▶ EXERCISE
Return a copy of every line in the records that includes the word "gmap".

START DATA LISTING

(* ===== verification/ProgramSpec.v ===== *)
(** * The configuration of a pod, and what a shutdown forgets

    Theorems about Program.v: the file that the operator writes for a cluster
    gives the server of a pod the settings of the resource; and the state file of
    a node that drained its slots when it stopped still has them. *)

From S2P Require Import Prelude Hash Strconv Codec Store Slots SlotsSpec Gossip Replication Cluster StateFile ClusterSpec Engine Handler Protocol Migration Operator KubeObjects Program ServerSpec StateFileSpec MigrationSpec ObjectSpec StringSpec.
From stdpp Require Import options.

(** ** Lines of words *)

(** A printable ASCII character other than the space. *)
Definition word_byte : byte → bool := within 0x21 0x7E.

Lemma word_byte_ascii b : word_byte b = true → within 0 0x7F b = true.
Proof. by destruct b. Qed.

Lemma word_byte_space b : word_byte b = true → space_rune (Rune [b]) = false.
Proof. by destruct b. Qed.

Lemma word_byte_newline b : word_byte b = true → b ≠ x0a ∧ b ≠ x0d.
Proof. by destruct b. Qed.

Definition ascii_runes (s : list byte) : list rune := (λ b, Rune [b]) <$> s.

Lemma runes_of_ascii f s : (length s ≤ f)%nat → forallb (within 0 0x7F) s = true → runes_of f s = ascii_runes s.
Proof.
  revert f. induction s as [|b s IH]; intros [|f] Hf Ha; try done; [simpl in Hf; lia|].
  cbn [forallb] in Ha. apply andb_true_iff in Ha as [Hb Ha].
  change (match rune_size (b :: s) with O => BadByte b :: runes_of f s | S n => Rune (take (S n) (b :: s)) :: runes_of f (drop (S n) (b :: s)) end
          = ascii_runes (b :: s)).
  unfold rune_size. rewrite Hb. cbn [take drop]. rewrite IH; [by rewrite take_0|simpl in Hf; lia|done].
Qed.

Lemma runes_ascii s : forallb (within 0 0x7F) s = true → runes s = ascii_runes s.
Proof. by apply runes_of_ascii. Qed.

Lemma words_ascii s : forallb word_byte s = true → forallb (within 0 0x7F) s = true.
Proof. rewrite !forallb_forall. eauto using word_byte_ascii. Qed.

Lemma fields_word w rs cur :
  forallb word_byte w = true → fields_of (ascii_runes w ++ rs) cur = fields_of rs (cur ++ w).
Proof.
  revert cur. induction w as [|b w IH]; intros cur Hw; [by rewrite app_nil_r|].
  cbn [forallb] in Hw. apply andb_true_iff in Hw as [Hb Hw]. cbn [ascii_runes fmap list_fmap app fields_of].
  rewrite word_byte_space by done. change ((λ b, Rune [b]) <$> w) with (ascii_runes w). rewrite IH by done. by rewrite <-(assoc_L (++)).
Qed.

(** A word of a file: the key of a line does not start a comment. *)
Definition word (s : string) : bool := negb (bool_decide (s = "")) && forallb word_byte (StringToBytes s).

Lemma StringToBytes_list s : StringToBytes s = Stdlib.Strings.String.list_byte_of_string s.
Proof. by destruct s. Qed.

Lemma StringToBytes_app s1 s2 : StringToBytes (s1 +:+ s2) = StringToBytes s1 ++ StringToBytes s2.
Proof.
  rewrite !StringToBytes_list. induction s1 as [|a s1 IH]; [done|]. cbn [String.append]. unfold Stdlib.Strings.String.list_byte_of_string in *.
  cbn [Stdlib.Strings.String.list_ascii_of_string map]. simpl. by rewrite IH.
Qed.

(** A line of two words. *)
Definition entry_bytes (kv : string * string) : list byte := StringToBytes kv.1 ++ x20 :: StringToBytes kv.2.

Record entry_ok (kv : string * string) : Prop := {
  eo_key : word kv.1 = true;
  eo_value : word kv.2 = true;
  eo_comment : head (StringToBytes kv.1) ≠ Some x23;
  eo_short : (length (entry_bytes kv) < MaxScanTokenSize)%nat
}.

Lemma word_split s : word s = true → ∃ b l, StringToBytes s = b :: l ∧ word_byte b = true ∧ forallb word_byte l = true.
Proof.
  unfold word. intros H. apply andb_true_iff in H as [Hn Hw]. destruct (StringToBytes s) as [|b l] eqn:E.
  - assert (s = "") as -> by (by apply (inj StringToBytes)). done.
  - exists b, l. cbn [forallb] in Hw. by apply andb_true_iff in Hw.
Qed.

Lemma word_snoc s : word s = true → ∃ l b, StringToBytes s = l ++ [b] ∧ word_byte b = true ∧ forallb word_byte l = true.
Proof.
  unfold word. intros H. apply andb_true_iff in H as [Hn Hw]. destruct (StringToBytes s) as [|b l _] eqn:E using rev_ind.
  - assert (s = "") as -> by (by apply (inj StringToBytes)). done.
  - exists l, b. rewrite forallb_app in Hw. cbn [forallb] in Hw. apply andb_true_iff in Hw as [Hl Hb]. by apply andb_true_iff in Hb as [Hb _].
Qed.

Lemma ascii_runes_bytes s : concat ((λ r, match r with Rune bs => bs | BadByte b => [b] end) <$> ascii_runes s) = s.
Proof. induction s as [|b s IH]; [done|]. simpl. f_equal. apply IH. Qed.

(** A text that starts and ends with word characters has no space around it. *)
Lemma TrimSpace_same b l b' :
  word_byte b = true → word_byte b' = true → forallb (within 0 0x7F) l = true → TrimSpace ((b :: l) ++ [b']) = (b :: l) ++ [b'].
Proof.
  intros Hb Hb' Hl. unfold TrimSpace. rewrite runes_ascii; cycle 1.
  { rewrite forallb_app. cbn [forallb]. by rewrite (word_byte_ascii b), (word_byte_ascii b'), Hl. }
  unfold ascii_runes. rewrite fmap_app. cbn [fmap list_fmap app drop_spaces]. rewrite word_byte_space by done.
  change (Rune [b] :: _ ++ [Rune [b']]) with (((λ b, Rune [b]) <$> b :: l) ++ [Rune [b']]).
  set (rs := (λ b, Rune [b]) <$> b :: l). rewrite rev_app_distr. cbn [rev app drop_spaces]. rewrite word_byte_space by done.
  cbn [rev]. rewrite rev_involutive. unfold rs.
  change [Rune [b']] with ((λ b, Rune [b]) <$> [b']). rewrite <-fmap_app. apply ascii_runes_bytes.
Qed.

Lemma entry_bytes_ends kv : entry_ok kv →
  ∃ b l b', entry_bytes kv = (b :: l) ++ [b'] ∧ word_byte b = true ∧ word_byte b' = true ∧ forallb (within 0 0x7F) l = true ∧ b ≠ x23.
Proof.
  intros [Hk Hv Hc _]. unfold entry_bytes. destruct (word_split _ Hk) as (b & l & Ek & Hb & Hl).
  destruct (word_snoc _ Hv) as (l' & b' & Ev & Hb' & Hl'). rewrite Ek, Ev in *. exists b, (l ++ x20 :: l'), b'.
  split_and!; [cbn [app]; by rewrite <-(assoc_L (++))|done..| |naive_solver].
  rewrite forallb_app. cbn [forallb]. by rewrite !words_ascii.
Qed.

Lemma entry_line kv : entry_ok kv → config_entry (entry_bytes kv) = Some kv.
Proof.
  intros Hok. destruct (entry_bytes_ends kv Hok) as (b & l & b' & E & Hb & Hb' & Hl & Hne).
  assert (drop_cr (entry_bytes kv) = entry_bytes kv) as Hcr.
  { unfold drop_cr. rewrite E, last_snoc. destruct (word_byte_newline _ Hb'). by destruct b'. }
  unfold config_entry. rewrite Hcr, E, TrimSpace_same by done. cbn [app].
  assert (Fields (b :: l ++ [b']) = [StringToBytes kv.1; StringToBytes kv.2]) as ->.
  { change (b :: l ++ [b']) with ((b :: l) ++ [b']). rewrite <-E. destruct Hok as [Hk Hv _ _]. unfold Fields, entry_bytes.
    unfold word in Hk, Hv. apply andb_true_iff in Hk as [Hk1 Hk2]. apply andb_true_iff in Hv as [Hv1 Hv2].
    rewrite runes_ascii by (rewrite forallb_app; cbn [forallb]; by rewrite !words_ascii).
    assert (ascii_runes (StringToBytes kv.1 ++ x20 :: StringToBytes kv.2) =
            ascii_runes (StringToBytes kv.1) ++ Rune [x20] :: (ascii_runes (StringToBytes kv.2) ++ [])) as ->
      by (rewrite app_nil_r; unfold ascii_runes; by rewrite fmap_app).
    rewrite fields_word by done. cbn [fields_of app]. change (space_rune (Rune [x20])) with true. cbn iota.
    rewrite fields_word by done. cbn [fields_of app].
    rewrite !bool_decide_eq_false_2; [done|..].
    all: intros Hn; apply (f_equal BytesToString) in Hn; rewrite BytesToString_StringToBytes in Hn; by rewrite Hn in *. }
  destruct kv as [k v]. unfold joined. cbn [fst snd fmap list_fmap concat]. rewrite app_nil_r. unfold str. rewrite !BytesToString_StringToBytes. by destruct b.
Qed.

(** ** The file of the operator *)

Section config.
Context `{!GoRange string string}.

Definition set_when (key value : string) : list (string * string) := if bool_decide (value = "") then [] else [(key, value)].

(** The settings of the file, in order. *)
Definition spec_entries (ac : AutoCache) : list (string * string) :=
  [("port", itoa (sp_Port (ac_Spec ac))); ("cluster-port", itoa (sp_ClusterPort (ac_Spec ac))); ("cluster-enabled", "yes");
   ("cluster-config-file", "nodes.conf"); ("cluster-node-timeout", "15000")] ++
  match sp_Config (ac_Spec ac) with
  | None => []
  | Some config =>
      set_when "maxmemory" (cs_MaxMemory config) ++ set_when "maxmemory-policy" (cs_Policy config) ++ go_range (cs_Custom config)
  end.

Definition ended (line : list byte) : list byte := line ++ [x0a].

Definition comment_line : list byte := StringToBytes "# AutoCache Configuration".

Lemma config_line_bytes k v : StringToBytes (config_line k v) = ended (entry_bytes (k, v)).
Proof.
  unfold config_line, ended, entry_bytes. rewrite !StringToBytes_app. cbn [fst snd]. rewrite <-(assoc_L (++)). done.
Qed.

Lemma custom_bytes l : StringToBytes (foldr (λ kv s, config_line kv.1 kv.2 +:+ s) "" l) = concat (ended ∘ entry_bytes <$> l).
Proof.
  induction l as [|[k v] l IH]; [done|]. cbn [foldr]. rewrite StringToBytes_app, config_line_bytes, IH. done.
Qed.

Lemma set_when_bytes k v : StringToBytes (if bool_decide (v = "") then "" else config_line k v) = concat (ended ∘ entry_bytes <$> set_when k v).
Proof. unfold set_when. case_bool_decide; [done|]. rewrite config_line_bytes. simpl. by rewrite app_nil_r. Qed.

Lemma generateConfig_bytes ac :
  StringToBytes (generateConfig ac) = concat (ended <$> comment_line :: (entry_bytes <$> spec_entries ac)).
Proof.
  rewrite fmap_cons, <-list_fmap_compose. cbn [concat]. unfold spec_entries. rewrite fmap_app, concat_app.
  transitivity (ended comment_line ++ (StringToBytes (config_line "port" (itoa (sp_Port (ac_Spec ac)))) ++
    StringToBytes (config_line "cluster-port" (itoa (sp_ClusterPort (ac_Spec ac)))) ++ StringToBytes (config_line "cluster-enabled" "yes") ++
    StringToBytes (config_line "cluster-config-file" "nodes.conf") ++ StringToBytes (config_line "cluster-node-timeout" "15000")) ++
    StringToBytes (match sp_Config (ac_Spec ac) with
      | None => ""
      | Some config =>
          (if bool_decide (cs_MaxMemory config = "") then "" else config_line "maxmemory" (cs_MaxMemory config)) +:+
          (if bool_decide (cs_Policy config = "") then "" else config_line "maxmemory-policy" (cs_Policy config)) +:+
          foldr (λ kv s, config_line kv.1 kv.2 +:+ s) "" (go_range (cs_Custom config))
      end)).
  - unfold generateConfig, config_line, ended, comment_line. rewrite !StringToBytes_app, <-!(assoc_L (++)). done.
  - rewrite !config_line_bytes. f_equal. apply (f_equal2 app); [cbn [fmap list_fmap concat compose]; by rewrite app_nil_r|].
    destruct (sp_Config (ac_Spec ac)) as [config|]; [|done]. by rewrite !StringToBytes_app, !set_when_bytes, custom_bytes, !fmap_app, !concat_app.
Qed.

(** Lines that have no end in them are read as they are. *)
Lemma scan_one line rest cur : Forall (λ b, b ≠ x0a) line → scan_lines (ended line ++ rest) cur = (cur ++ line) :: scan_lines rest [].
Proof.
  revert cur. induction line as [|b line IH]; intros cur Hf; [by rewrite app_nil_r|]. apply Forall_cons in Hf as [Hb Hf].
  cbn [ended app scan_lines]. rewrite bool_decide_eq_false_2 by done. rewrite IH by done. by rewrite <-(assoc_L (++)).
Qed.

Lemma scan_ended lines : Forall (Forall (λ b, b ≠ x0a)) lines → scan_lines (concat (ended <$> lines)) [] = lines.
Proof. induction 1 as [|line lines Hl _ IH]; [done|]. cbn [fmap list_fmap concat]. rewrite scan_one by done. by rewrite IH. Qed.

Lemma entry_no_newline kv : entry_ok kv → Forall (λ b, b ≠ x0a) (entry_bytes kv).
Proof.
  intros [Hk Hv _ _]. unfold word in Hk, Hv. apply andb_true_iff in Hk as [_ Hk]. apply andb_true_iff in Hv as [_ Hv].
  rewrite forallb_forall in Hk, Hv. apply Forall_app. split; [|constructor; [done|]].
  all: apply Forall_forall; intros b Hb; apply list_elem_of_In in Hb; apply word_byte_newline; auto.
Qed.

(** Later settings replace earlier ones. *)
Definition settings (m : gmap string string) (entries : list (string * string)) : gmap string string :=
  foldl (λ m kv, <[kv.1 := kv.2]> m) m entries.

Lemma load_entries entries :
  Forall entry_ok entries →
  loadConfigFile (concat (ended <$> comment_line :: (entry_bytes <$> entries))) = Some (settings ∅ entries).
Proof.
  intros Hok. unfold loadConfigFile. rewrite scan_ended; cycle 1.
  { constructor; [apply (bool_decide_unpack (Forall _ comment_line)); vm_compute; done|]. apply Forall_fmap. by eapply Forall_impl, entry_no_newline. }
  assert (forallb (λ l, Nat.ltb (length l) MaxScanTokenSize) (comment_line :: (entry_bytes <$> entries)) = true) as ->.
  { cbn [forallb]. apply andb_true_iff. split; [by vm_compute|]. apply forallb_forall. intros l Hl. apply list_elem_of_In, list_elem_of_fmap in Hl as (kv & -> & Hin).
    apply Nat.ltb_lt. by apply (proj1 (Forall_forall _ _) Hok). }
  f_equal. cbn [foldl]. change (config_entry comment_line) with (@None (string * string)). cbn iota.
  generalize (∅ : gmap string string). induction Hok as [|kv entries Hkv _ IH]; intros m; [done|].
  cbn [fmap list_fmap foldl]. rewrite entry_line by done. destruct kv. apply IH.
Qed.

END DATA LISTING

▶ REPLY
Definition settings (m : gmap string string) (entries : list (string * string)) : gmap string string :=
  generalize (∅ : gmap string string). induction Hok as [|kv entries Hkv _ IH]; intros m; [done|].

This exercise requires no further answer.